Stored data:
######
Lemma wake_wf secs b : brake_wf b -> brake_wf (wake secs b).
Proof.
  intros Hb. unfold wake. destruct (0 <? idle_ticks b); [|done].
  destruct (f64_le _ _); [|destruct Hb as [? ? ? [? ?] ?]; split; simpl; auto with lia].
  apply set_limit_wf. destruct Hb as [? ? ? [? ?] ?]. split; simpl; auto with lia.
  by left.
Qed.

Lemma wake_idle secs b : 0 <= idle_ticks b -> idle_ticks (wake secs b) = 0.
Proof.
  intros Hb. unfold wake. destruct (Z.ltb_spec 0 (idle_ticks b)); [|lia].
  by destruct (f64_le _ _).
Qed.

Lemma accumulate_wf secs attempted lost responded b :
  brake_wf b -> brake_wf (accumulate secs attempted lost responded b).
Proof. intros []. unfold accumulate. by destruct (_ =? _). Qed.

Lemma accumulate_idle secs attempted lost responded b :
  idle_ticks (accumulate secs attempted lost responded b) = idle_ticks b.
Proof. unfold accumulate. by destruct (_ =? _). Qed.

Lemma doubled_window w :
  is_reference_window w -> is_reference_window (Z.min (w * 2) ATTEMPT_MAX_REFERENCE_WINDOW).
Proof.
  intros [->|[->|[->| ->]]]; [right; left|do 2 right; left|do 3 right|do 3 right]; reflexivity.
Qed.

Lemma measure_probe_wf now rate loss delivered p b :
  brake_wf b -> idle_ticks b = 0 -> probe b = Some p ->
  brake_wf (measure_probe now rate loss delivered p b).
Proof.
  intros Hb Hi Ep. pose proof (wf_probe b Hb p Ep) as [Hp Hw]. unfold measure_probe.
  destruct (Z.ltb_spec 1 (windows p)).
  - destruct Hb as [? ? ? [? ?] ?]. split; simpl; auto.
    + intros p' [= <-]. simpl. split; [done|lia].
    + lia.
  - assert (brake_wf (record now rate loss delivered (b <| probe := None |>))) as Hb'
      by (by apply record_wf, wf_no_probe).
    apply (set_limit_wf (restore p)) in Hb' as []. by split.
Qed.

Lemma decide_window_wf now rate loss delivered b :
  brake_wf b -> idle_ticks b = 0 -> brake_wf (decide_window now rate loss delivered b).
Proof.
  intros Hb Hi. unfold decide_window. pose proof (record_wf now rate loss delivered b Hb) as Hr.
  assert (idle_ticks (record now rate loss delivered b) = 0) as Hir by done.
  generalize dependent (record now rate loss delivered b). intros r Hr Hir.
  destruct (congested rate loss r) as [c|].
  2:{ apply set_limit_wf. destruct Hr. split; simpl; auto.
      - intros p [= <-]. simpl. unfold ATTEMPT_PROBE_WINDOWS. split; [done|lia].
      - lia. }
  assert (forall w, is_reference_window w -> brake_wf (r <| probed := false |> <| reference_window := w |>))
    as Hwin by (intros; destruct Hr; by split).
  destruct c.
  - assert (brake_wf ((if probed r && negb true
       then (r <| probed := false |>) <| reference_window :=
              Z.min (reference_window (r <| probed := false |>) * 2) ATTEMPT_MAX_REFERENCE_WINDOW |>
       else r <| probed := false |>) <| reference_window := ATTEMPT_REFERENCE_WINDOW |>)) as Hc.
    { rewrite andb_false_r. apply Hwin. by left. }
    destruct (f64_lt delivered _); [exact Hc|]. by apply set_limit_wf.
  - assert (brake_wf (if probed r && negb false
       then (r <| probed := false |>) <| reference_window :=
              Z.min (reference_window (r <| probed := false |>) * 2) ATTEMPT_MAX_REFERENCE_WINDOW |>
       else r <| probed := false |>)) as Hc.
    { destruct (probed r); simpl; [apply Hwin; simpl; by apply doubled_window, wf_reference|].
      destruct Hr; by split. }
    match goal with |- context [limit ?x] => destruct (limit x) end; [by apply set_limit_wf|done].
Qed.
######
Starting with the first line above and ending with the line that holds "intros Hb. unfold wake. destruct (Z.ltb_spec", restate each line word for word and add nothing else.

■ EXPECTED ANSWER ■
Lemma wake_wf secs b : brake_wf b -> brake_wf (wake secs b).
Proof.
  intros Hb. unfold wake. destruct (0 <? idle_ticks b); [|done].
  destruct (f64_le _ _); [|destruct Hb as [? ? ? [? ?] ?]; split; simpl; auto with lia].
  apply set_limit_wf. destruct Hb as [? ? ? [? ?] ?]. split; simpl; auto with lia.
  by left.
Qed.

Lemma wake_idle secs b : 0 <= idle_ticks b -> idle_ticks (wake secs b) = 0.
Proof.
  intros Hb. unfold wake. destruct (Z.ltb_spec 0 (idle_ticks b)); [|lia].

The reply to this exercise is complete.